O contrato de arrendamento vai ter de dizer que a casa está a ser paga ao banco (mencionando especificamente a hipoteca) e a renda paga pelo inquilino vai ter de ser depositada obrigatoriamente na conta onde o banco vai cobrar a prestação. Só isso.

A parte boa é que não tem sequer de informar o banco, a menos que o seu contrato que assinou quando fez a escritura diga isso expressamente. Aí deve agir com prudência para evitar problemas mais à frente, se o banco criar problemas. Esta lei aplica-se a todos os contratos por muito antigos que sejam.

Qual é então a lei se precisar dela?
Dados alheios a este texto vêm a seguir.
Lemma farewell_still ac ac' e e' k held status e2 :
  still ac ac' e e' -> farewell ac' (e_world e') k held status e2 -> farewell ac (e_world e) k held status e2.
Proof.
  intros [F C E] H. rewrite E in H. apply (farewell_same ac ac'); [apply F|apply F|done|apply F|done].
Qed.

Lemma verdict_still ac ac' e e' held v r :
  still ac ac' e e' -> verdict_ok ac' e' held v r -> verdict_ok ac e held v r.
Proof.
  intros Hs. destruct v as [k fs u|k|k msg| |]; cbn [verdict_ok]; [..|done|done].
  - intros (ac2 & e2 & E & Hk & Hst). exists ac2, e2. split; [done|]. split; [done|]. by eapply still_trans.
  - intros (e2 & E & Hf). exists e2. split; [done|]. by eapply farewell_still.
  - intros (st & e2 & E & Hf & Hst). exists st, e2. split; [done|]. split; [by eapply farewell_still|done].
Qed.

Lemma conn_ending busy ac e R k :
  conn_ok busy ac e R k -> k_closing k = true -> load (k_model k) <= room -> ending ac e (k_model k) (rd_closed R).
Proof.
  intros [[H1 H2 H3 H4] _ _ H5 H6 _ _] Hcl Hl. split; try done.
  - unfold closing. by rewrite H5, H6.
  - by eapply holds_releases.
Qed.

Lemma ended_farewell ac e k held e' :
  ended behave ac e (k_model k) held e' -> e_events e = k_events k ->
  exists status, farewell ac (e_world e) k held status e' /\
    (ac_err ac = 0 \/ ac_has ac REDIS_FREEING = true -> status = REDIS_OK) /\
    (ac_err ac <> 0 -> ac_has ac REDIS_FREEING = false -> ~ client_frees behave -> status = REDIS_ERR).
Proof.
  intros [(chans & pats & status & Hev & Hc & Hp & Hst) Hh Hd Hw] Ee. exists status. split; [|done].
  split; [|done|done|done]. exists (e_heap e), chans, pats. by rewrite Hev, Ee.
Qed.

(** Freed by the client. *)
Lemma free_now busy ac e R k :
  conn_ok busy ac e R k -> k_free k = true -> load (k_model k) <= room ->
  exists e', __redisAsyncFree sd behave ac e = Ok (∅, e') /\ farewell ac (e_world e) k (rd_closed R) REDIS_OK e'.
Proof.
  intros Hk Hf Hl. assert (Hcl : k_closing k = true) by (unfold k_closing; rewrite Hf; apply orb_true_r).
  destruct (asyncFree_spec sd behave B Hbehave HB _ _ _ _ (conn_ending _ _ _ _ _ Hk Hcl Hl)) as (e' & E & He).
  exists e'. split; [done|].
  destruct (ended_farewell _ _ _ _ _ He (co_events _ _ _ _ _ Hk)) as (st & Hfw & Hst & _).
  rewrite <- Hst; [done|]. right. by rewrite (co_free _ _ _ _ _ Hk).
Qed.

(** A disconnection in order. *)
Lemma disconnect_clean busy ac e R k :
  conn_ok busy ac e R k -> k_disc k = true -> load (k_model k) <= room -> c_err (ac_c ac) = 0 ->
  match a_pending (k_model k) with
  | [] => exists e', __redisAsyncDisconnect sd behave ac e = Ok (∅, e') /\
      farewell ac (e_world e) k (rd_closed R) REDIS_OK e'
  | _ => __redisAsyncDisconnect sd behave ac e = Err AssertFailed
  end.
Proof.
  intros Hk Hd Hl Herr. unfold __redisAsyncDisconnect.
  set (ac1 := __redisAsyncCopyError ac). assert (E1 : ac_err ac1 = 0) by done. rewrite E1. change (0 =? 0) with true.
  cbn match. assert (Hk1 : conn_ok busy ac1 e R k).
  { destruct Hk as [[H1 [H2 H2'] H3 H4] H5 H6 H7 H8 H9 H10]. by split. }
  pose proof (shift_replies_spec _ _ _ (ao_queues _ _ _ _ (co_ok _ _ _ _ _ Hk1))) as Hs.
  destruct (a_pending (k_model k)) as [|cb rest]; [|by destruct Hs as (l & g & -> & _)].
  rewrite Hs. cbn [mbind result_bind]. rewrite c_assert_true by done. cbn [mbind result_bind].
  replace (ac_set_replies (ac_replies ac1) (ac_cbs ac1) ac1) with ac1 by (by destruct ac).
  assert (Hcl : k_closing k = true) by (unfold k_closing; by rewrite Hd).
  destruct (asyncFree_spec sd behave B Hbehave HB _ _ _ _ (conn_ending _ _ _ _ _ Hk1 Hcl Hl)) as (e' & -> & He).
  exists e'. split; [done|]. destruct (ended_farewell _ _ _ _ _ He (co_events _ _ _ _ _ Hk1)) as (st & Hfw & Hst & _).
  rewrite <- Hst by (by left). by apply (farewell_same ac ac1).
Qed.

(** A disconnection because of an error. *)
Lemma disconnect_error ac e k held :
  c_err (ac_c ac) <> 0 -> queues_hold ac (a_pending (k_model k)) (a_strays (k_model k)) ->
  sub_holds (ac_channels ac) (a_chan (k_model k)) -> sub_holds (ac_patterns ac) (a_pat (k_model k)) ->
  load (k_model k) <= room -> releases (ac_c ac) (e_heap e) held -> e_events e = k_events k ->
  ac_has ac REDIS_FREEING = false ->
  exists status e', __redisAsyncDisconnect sd behave ac e = Ok (∅, e') /\
    farewell ac (e_world e) k held status e' /\ (~ client_frees behave -> status = REDIS_ERR).
Proof.
  intros Herr [Hq Hq'] Hc Hp Hl Hrel Hev Hfr. unfold __redisAsyncDisconnect.
  set (ac1 := __redisAsyncCopyError ac). change (ac_err ac1) with (c_err (ac_c ac)).
  rewrite (proj2 (Z.eqb_neq _ 0)) by done. set (ac2 := ac_set_flags _ ac1).
  assert (Hflag : forall f, one_flag f -> REDIS_DISCONNECTING <> f -> ac_has ac2 f = ac_has ac f).
  { intros f Hf Hne. unfold ac2. rewrite has_set_add by eauto with mms.
    rewrite bool_decide_eq_false_2 by done. apply orb_false_r. }
  assert (He : ending ac2 e (k_model k) held).
  { split; [|by split|done|done|done|done]. unfold closing, ac2. rewrite has_set_add by eauto with mms.
    by rewrite bool_decide_eq_true_2, orb_true_r. }
  destruct (asyncFree_spec sd behave B Hbehave HB _ _ _ _ He) as (e' & -> & Hed).
  destruct (ended_farewell _ _ _ _ _ Hed Hev) as (st & Hfw & _ & Hst). exists st, e'. split; [done|]. split.
  - apply (farewell_same ac ac2); [done|done|by apply Hflag; [eauto with mms|]|done|done].
  - apply Hst; [done|]. rewrite <- Hfr. by apply Hflag; [eauto with mms|].
Qed.

(** ** One round *)

Definition with_reader (r : redisReader reply_heap) (ac : redisAsyncContext) : redisAsyncContext :=
  ac_set_c (set_reader (Some r) (ac_c ac)) ac.
Definition with_heap (h : reply_heap) (e : env) : env := e_set_world (e_world e) (e_set_heap h e).

Lemma reader_conn busy ac e R k r h' closed fs u :
  conn_ok busy ac e R k ->
  ctx_holds (Some defaultFunctions) (set_reader (Some r) (ac_c ac)) h' closed fs u (a_out (k_model k)) ->
  conn_ok busy (with_reader r ac) (with_heap h' e) (Reading closed fs u) k /\
  still ac (with_reader r ac) e (with_heap h' e).
Proof.
  intros [[H1 [H2 H2'] H3 H4] H5 H6 H7 H8 H9 H10] Hc. split; [|by split].
  by split.
Qed.

Lemma getReply_async ac e R k :
  conn_ok false ac e R k ->
  match parse (rd_frames R) (rd_in R) with
  | Waiting fs' u' => exists r h', getReply (ac_c ac) (e_heap e) (e_world e)
        = Ok (REDIS_OK, Null, set_reader (Some r) (ac_c ac), h', e_world e) /\
      conn_ok false (with_reader r ac) (with_heap h' e) (Reading (rd_closed R) fs' u') k
  | Finished x rest => exists r h' p, getReply (ac_c ac) (e_heap e) (e_world e)
        = Ok (REDIS_OK, p, set_reader (Some r) (ac_c ac), h', e_world e) /\ p <> Null /\
      conn_ok false (with_reader r ac) (with_heap h' e) (Reading ((p, x) :: rd_closed R) [] rest) k
  | Failed msg => exists c' h', getReply (ac_c ac) (e_heap e) (e_world e) = Ok (REDIS_ERR, Null, c', h', e_world e) /\
      c_err c' <> 0 /\ c_flags c' = ac_flags ac /\ c_fd c' = c_fd (ac_c ac) /\ releases c' h' (rd_closed R)
  | Dangerous => True
  end.
Proof.
  intros Hk. pose proof (ao_ctx _ _ _ _ (co_ok _ _ _ _ _ Hk)) as Hc. pose proof (co_block _ _ _ _ _ Hk) as Hblk.
  unfold ac_has, ac_flags in Hblk.
  pose proof (fromReader_spec defaultFunctions _ strerror _ _ _ _ _ _ (e_world e) Hc) as Hg. unfold redisGetReply.
  destruct (parse (rd_frames R) (rd_in R)) as [fs' u'|msg| |x rest] eqn:Ep; [..|done|].
  - destruct Hg as (r & h' & -> & Hc'). cbn [mbind result_bind]. change (REDIS_OK =? REDIS_ERR) with false. cbn match.
    cbn [c_flags set_reader]. rewrite Hblk, andb_false_r. exists r, h'. split; [done|]. by eapply reader_conn.
  - destruct (parse_message _ _ _ Ep) as [Hz Hm].
    destruct (Hg default_disposer Hz Hm) as (r & er & h' & -> & Her & Hb & Hnull). cbn [mbind result_bind].
    change (REDIS_ERR =? REDIS_ERR) with true. cbn match. eexists _, h'. split; [done|]. split; [done|]. split; [done|].
    split; [done|]. exists h'. cbn. unfold redisReplyReaderFree. by rewrite Hnull.
  - destruct Hg as (r & h' & p & -> & Hp & Hc'). cbn [mbind result_bind]. change (REDIS_OK =? REDIS_ERR) with false.
    cbn match. cbn [c_flags set_reader]. rewrite Hblk, andb_false_r. exists r, h', p. split; [done|]. split; [done|].
    by eapply reader_conn.
Qed.

Lemma conn_building busy ac e closed u k :
  conn_ok busy ac e (Reading closed [] u) k -> heap_building (e_heap e) closed [].
Proof.
  intros [[[_ _ Hr] _ _ _] _ _ _ _ _ _]. cbn in Hr. destruct (c_reader (ac_c ac)) as [r|]; [|apply Hr].
  exact (holding_building _ _ _ _ _ Hr).
Qed.

(** The reply is freed after its callback. *)
Lemma free_reply_spec busy ac e p x closed u k :
  conn_ok busy ac e (Reading ((p, x) :: closed) [] u) k ->
  exists e', free_reply p ac e = Ok e' /\ conn_ok busy ac e' (Reading closed [] u) k /\ e_world e' = e_world e.
Proof.
  intros Hk. pose proof (conn_building _ _ _ _ _ _ Hk) as Hb. pose proof (ch_fn _ _ _ _ _ _ _ (ao_ctx _ _ _ _ (co_ok _ _ _ _ _ Hk))) as Hfn.
  unfold free_reply. rewrite Hfn.
  destruct (@dispose_closed _ _ default_builder default_disposer (e_heap e) [] p x closed Hb) as (h' & -> & Hb').
  cbn [mbind result_bind]. eexists. split; [done|]. split; [|done].
  destruct Hk as [[[C1 C2 C3] Hq H3 H4] H5 H6 H7 H8 H9 H10]. split; try done. split; try done. split; try done.
  cbn [e_heap e_set_heap rd_closed rd_frames rd_in] in *. destruct (c_reader (ac_c ac)) as [r|].
  - destruct C3 as (D1 & D2 & D3 & [(D4 & _ & D5 & D6 & _)|(os & cur & Hos & D4 & D5 & _)]).
    + split; [done|]. split; [done|]. split; [done|]. by left.
    + split; [done|]. split; [done|]. split; [done|]. right. exists os, cur. by destruct os as [|[[? ?] ?] os].
  - destruct C3 as (_ & -> & _). done.
Qed.

Lemma dispatch_frame k x cb k1 :
  dispatch k x = Some (cb, k1) -> k_disc k1 = k_disc k /\ k_free k1 = k_free k /\ load (k_model k1) <= load (k_model k).
Proof.
  unfold dispatch. destruct (a_pending (k_model k)) as [|c rest]; [|by intros [= <- <-]].
  destruct (k_sub k); [|done]. cbn [negb].
  assert (Hst : match a_strays (k_model k) with
     | [] => None | c :: rest => Some (c, pop_stray rest k) end = Some (cb, k1) ->
     k_disc k1 = k_disc k /\ k_free k1 = k_free k /\ load (k_model k1) <= load (k_model k)).
  { destruct (a_strays (k_model k)) as [|c rest]; [done|]. by intros [= <- <-]. }
  destruct x as [| | | | |xs]; try exact Hst. destruct xs as [|[| |t| | |] [|[| |name| | |] more]]; try done.
  destruct (negb (zlen name <=? sds_max)); [done|]. destruct (_ !! name); [|done].
  destruct (says_unsubscribe t); [|by intros [= <- <-]].
  destruct more as [|[| | |n| |] more]; try done. intros [= <- <-]. cbn [k_disc k_free k_model].
  split; [done|]. split; [done|]. 
  assert (Hsz : forall m : subscriptions, (size (delete name m) <= size m)%nat).
  { intros m. rewrite map_size_delete. destruct (m !! name); cbn; lia. }
  pose proof (Hsz (a_chan (k_model k))). pose proof (Hsz (a_pat (k_model k))).
  unfold load. destruct (pvariant_of t); cbn [a_out a_chan a_pat]; lia.
Qed.

Lemma disconnects_code ac e R k :
  conn_ok false ac e R k ->
  ac_has ac REDIS_DISCONNECTING && (sdslen (c_obuf (ac_c ac)) =? 0) = disconnects k.
Proof.
  intros Hk. unfold disconnects. rewrite (co_disc _ _ _ _ _ Hk). f_equal.
  rewrite (sdslen_rep _ _ (ch_out _ _ _ _ _ _ _ (ao_ctx _ _ _ _ (co_ok _ _ _ _ _ Hk)))).
  destruct (a_out (k_model k)) as [|b l]; [done|]. rewrite zlen_cons, bool_decide_eq_false_2 by done.
  apply Z.eqb_neq. pose proof (zlen_nonneg l). lia.
Qed.

(** No whole reply: the loop returns, or a connection that only waits to disconnect ends. *)
Lemma process_waits fuel cb0 ac e R k fs' u' :
  conn_ok false ac e R k -> c_err (ac_c ac) = 0 -> load (k_model k) <= room ->
  parse (rd_frames R) (rd_in R) = Waiting fs' u' ->
  exists v, serving behave (ev_addWrite (ac_ev ac)) (rd_closed R) k (rd_frames R) (rd_in R) v /\
    verdict_ok ac e (rd_closed R) v (process_loop strerror sd behave (S fuel) cb0 ac e).
Proof.
  intros Hk Herr Hload Ep. cbn [process_loop]. pose proof (getReply_async ac e R k Hk) as Hg.
  rewrite Ep in Hg. destruct Hg as (r & h' & -> & Hk1). cbn [mbind result_bind]. fold (with_reader r ac) (with_heap h' e).
  change (negb (REDIS_OK =? REDIS_OK)) with false. cbn match. rewrite bool_decide_eq_true_2 by done.
  set (ac1 := with_reader r ac) in *. set (e1 := with_heap h' e) in *.
  assert (Hst : still ac ac1 e e1) by done.
  rewrite (disconnects_code _ _ _ _ Hk1). destruct (disconnects k) eqn:Hdisc.
  - assert (Hd' : k_disc k = true) by (unfold disconnects in Hdisc; by apply andb_true_iff in Hdisc as [? _]).
    pose proof (disconnect_clean _ _ _ _ _ Hk1 Hd' Hload Herr) as Hc.
    destruct (a_pending (k_model k)) as [|cb rest] eqn:Epend.
    + destruct Hc as (e' & E & Hfw). rewrite E. exists (Closed k). split; [by eapply serve_bye|].
      exists e'. split; [done|]. by apply (farewell_still ac ac1 e e1).
    + rewrite Hc. exists Aborted. split; [|done]. eapply serve_abort; [done|done|by rewrite Epend].
  - exists (Open k fs' u'). split; [by eapply serve_wait|]. by exists ac1, e1.
Qed.

(** A malformed reply disconnects with the error. *)
Lemma process_breaks fuel cb0 ac e R k msg :
  conn_ok false ac e R k -> k_free k = false -> load (k_model k) <= room ->
  parse (rd_frames R) (rd_in R) = Failed msg ->
  exists v, serving behave (ev_addWrite (ac_ev ac)) (rd_closed R) k (rd_frames R) (rd_in R) v /\
    verdict_ok ac e (rd_closed R) v (process_loop strerror sd behave (S fuel) cb0 ac e).
Proof.
  intros Hk Hfree Hload Ep. cbn [process_loop]. pose proof (getReply_async ac e R k Hk) as Hg.
  rewrite Ep in Hg. destruct Hg as (c' & h' & -> & Hce & Hcf & Hcfd & Hrel). cbn [mbind result_bind].
  change (negb (REDIS_ERR =? REDIS_OK)) with true. cbn match.
  assert (Hflag : forall f, ac_has (ac_set_c c' ac) f = ac_has ac f) by (intros f; unfold ac_has; by rewrite <- Hcf).
  destruct Hk as [[H1 [H2 H2'] H3 H4] H5 H6 H7 H8 H9 H10].
  destruct (disconnect_error (ac_set_c c' ac) (with_heap h' e) k (rd_closed R)) as (st & e' & E & Hfw & Hst);
    try done; [by rewrite Hflag, H8|].
  unfold with_heap in E. rewrite E. exists (Broken k msg). split; [by apply serve_bad|].
  exists st, e'. split; [done|]. split; [|done]. by apply (farewell_same ac (ac_set_c c' ac)).
Qed.
Lemma format_conn busy fn priv t v vs ac e R k :
  conn_ok busy ac e R k -> template_ok t -> template_values t = v :: vs -> fits v vs (k_model k) ->
  exists ac' e', redisAsyncCommand sd fn priv (template_format t) (template_args t) ac e = Ok (command_status k v vs, ac', e') /\
    conn_ok busy ac' e' R (k_command (ev_addWrite (ac_ev ac)) (RedisCallback fn priv) v vs k) /\ conn_frame ac ac' e e'.
Proof.
  intros Hk Ht Hv Hfit. unfold redisAsyncCommand, redisvAsyncCommand, template_format.
  pose proof Hfit as [Hm _]. pose proof (zlen_nonneg (a_out (k_model k))).
  pose proof (redisvFormatCommand_spec sd 0 t [] [] Ht) as Hf. cbn [replicate app] in Hf.
  rewrite app_nil_r, Hv in Hf. rewrite Hf by (unfold sds_max in Hm |- *; lia). cbn [mbind result_bind].
  by apply (command_conn busy (RedisCallback fn priv)).
Qed.
End commands.

(** ** A connection for the examples *)

Definition empty_model : amodel := AModel [] [] ∅ ∅ [].

Lemma initialize_conn c h w :
  ctx_holds (Some defaultFunctions) c h [] [] [] [] -> c_flags c = 0 ->
  conn_ok false (redisAsyncInitialize c) (Env h w [] [] []) (Reading [] [] []) (Conn empty_model false false false []).
Proof.
  intros [H1 H2 H3] Hf. split; try done; try (unfold ac_has, ac_flags; cbn; by rewrite Hf). split.
  - by split.
  - split; [|done]. exists [], []. split; [split; [done|done|apply NoDup_nil; done]|].
    split; [split; [done|done|apply NoDup_nil; done]|]. split; [by apply NoDup_nil|]. intros i. cbn. rewrite lookup_empty.
    split; [by intros [? ?]|by intros ?%not_elem_of_nil].
  - apply create_holds.
  - apply create_holds.
Qed.

Definition demo_env : env :=
  Env empty_heap (World [Answer 1 0 0 (encodes [RString (bytes "one"); RInteger 2] ++ bytes "$-")] [] 0 0) [] [] [].

Definition demo_async : redisAsyncContext :=
  ac_set_onDisconnect (Some 9%nat)
    (ac_set_ev (EventHooks true true true true true)
       (ac_set_onConnect (Some 8%nat) (redisAsyncInitialize (set_flags 0 demo_conn)))).

Definition demo_start : conn := Conn empty_model false false false [].

Lemma demo_async_ok : conn_ok false demo_async demo_env (Reading [] [] []) demo_start.
Proof.
  assert (Hc : ctx_holds (Some defaultFunctions) (set_flags 0 demo_conn) empty_heap [] [] [] []).
  { by eapply ctx_holds_eq; [..|exact demo_conn_holds]. }
  pose proof (initialize_conn (set_flags 0 demo_conn) empty_heap (e_world demo_env) Hc eq_refl) as H.
  destruct H as [[H1 [H2 H2'] H3 H4] H5 H6 H7 H8 H9 H10]. by split.
Qed.
Lemma write_watched ac e R k a n :
  conn_ok false ac e R k -> watched_conn ac k a -> sends ac (e_world e) (a_out (k_model k)) n ->
  exists ac' e' k' a', happen Writable ac e a = Ok (Some (ac', e'), a') /\
    conn_ok false ac' e' R k' /\ watched_conn ac' k' a' /\ a_out (k_model k') = drop n (a_out (k_model k)).
Proof.
  intros Hk [Hev Had Hw Hr] Hs. destruct (handleWrite_sends sd strerror behave ac e R k n Hk Hs) as (ac' & e' & E & Hk' & Hcon & Hev').
  set (k' := k_connected _ _) in *. set (out := drop n (a_out (k_model k))) in *.
  set (evs := [if bool_decide (out = []) then EvDelWrite else EvAddWrite; EvAddRead] ++
    (if ac_has ac REDIS_CONNECTED then [] else match ac_onConnect ac with Some fn => [EvConnect fn] | None => [] end)).
  assert (Hevs : k_events k' = k_events k ++ evs /\ a_out (k_model k') = out).
  { unfold k', k_connected, k_scheduled, k_sent, evs. rewrite Hev. cbn [k_model with_model a_out ev_addRead ev_addWrite ev_delWrite k_hook].
    fold out. destruct (ac_has ac REDIS_CONNECTED), (ac_onConnect ac), (bool_decide _); cbn; by rewrite <- ?app_assoc. }
  destruct Hevs as [Ee Eo]. destruct (on_hooks_spec h evs (fired Wr a)) as (a' & Ea & Ha' & P).
  { by apply ad_fire. }
  { unfold evs. destruct (bool_decide _), (ac_has ac REDIS_CONNECTED), (ac_onConnect ac); done. }
  exists ac', e', k', a'. cbn [happen]. rewrite E. cbn [mbind result_bind snd left_over].
  rewrite (play_eq e e' evs); [|by rewrite (co_events _ _ _ _ _ Hk'), (co_events _ _ _ _ _ Hk)]. rewrite Ea. cbn [mbind result_bind].
  split; [done|]. split; [done|]. split; [|done]. split; [by rewrite Hev'|done| |]; rewrite P; unfold evs.
  - rewrite Eo. intros Hne. rewrite bool_decide_eq_false_2 by done. by destruct (ac_has ac REDIS_CONNECTED), (ac_onConnect ac).
  - intros _. by destruct (bool_decide _), (ac_has ac REDIS_CONNECTED), (ac_onConnect ac).
Qed.
(* ===== verification/FastBuffer.v ===== *)
(** * The growing byte buffer (include/fastbuffer.h)

    A [fastbuffer] owns one heap block of [_bufsize] bytes, of which the first
    [_size] hold data; it is filled at the end and emptied at the front.  The
    representation predicate [holds] says which bytes a buffer holds, and the
    specifications say that the operations are those of a queue of bytes, as
    long as it holds less than 2^30 bytes ([size_t] has 32 bits). *)

From S2P Require Import Prelude.

(** ** The class *)

Record fastbuffer := Fb {
  fb_fd : Z;
  fb_size : Z;
  fb_bufsize : Z;
  fb_buf : option cells;
}.

#[global] Instance fastbuffer_eq_dec : EqDecision fastbuffer.
Proof. solve_decision. Defined.

Definition new_fastbuffer : fastbuffer := Fb 0 0 0 None.

(** The block, empty for [NULL]: only an access of zero bytes is in bounds. *)
Definition block (fb : fastbuffer) : cells := default [] (fb_buf fb).

(** [append (buf, bz)]; [realloc_ok] says which requests the C library can
    meet. *)
Definition append (realloc_ok : Z -> bool) (fb : fastbuffer) (buf : list byte) (bz : Z) :
    result (Z * fastbuffer) :=
  let grow := u32 (fb_bufsize fb - fb_size fb) <? bz in
  let sz := u32 (u32 (fb_bufsize fb + bz) * 2) in
  if grow && negb (realloc_ok sz) then
    Ok (0, Fb (fb_fd fb) (fb_size fb) (fb_bufsize fb) None)
  else
    let m := if grow then Some (realloc_cells (block fb) sz) else fb_buf fb in
    let bufsize := if grow then sz else fb_bufsize fb in
    m' ← memcpy (default [] m) (fb_size fb) buf bz;
    Ok (bz, Fb (fb_fd fb) (u32 (fb_size fb + bz)) bufsize ((fun _ => m') <$> m)).

Definition push_back (realloc_ok : Z -> bool) (fb : fastbuffer) (s : byte) :
    result (Z * fastbuffer) :=
  append realloc_ok fb [s] 1.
É a lei nº 13 de 2019 de 12 de Fevereiro no Artº 25. Diz aqui que “Os mutuantes não podem agravar os encargos com o crédito (…) sobre habitação própria permanente, nomeadamente aumentando os spreads estipulados (…) em caso de celebração entre o consumidor e um terceiro de um contrato de arrendamento habitacional na totalidade ou de parte do imóvel.”

Por exemplo, há situações em que uma casa pode ficar de repente demasiado grande para o agregado familiar, ou demasiado pequena ou demasiado cara para o orçamento da família. Assim, a hipótese de arrendar a terceiros pode evitar problemas maiores e ao mesmo tempo trazer mais oferta ao mercado e assim baixar os preços do arrendamento.

Se tem um spread baixo, o conselho dos especialistas é que nunca venda essa casa. Arrendar é a melhor opção. Terá um muito maior rendimento, porque muito dificilmente voltará a ter direito a dinheiro tão barato como conseguiu naqueles anos dos spreads quase próximos do zero.

Cuidados a ter

Atenção que ao arrendar a sua casa pode perder a isenção do IMI. Uma coisa é a sua relação com o banco, outra é a sua relação com as Finanças. Se nos primeiros 8 anos tinha direito à isenção de IMI por ter Habitação Própria e Permanente (HPP), se a sua casa deixou de ser HPP então perde direito a essa isenção. Isso acontece assim que registar o contrato de arrendamento nas Finanças.

Outro detalhe: esta lei aplica-se exclusivamente a casas de Habitação Própria e Permanente. Está escrito na lei preto no branco. Se está interessado em arrendar uma casa secundária tem de agir de acordo com o contrato que assinou com o banco.

De acordo com os advogados que contactei, a lei sobrepõe-se aos contratos assinados no passado, mesmo que digam que não pode arrendar a casa.  O espirito da lei é libertar o cliente bancário das cláusulas “abusivas”. É para proteger a parte mais fraca do contrato.

Uma advogada explicou-me que isso não impedirá que um banco (mais zeloso) seja renitente e faça força para que não avance. Aí terá de citar a lei e defender os seus direitos com os meios que entender. Não tem de fazer tudo o que os bancos dizem. Tem de argumentar com a lei e mostrar que sabe o que está a fazer.

Tem de mudar a morada fiscal se arrendar a sua casa. Portanto, a casa deixa de ser a sua habitação própria e permanente.

Se tiver crédito bonificado, pode perder as bonificações se arrendar a sua casa. O banco não pode prejudicar o spread ou a TAEG por arrendar a sua casa. Mas tem de analisar quem está a bonificar o seu crédito nas outras situações muito específicas.

Por exemplo, no caso do crédito para jovens ou por deficiência tem de ler bem as regras que regem a sua situação. Pode ter direito a essas bonificações especificamente no caso de habitação própria e permanente.

Tem de ler os contratos dessas bonificações. Essas podem não depender do banco mas sim de outras instituições, como o Estado. E o Estado pode retirar essas bonificações, uma vez que alterou essa condição nas Finanças ao declarar o Contrato de arrendamento.

Em todo o caso, é uma questão de fazer as contas. Se ao perder as bonificações ficar a pagar mais 100 euros de mensalidade ao banco, mas ao arrendar a casa receber mais 600 euros, a conta pode ser fácil de fazer. Tem de avaliar todos os contornos.

Em resumo: Informe-se bem e faça o que é melhor para si. Conhecer os seus direitos é o melhor investimento que pode fazer. Mesmo que agora isto não lhe diga nada, daqui a alguns anos arrendar a sua casa pode ser a solução para o seu “problema”. E, como referi no início, comprar uma casa para arrendar pode ser um excelente investimento desde cedo na vida.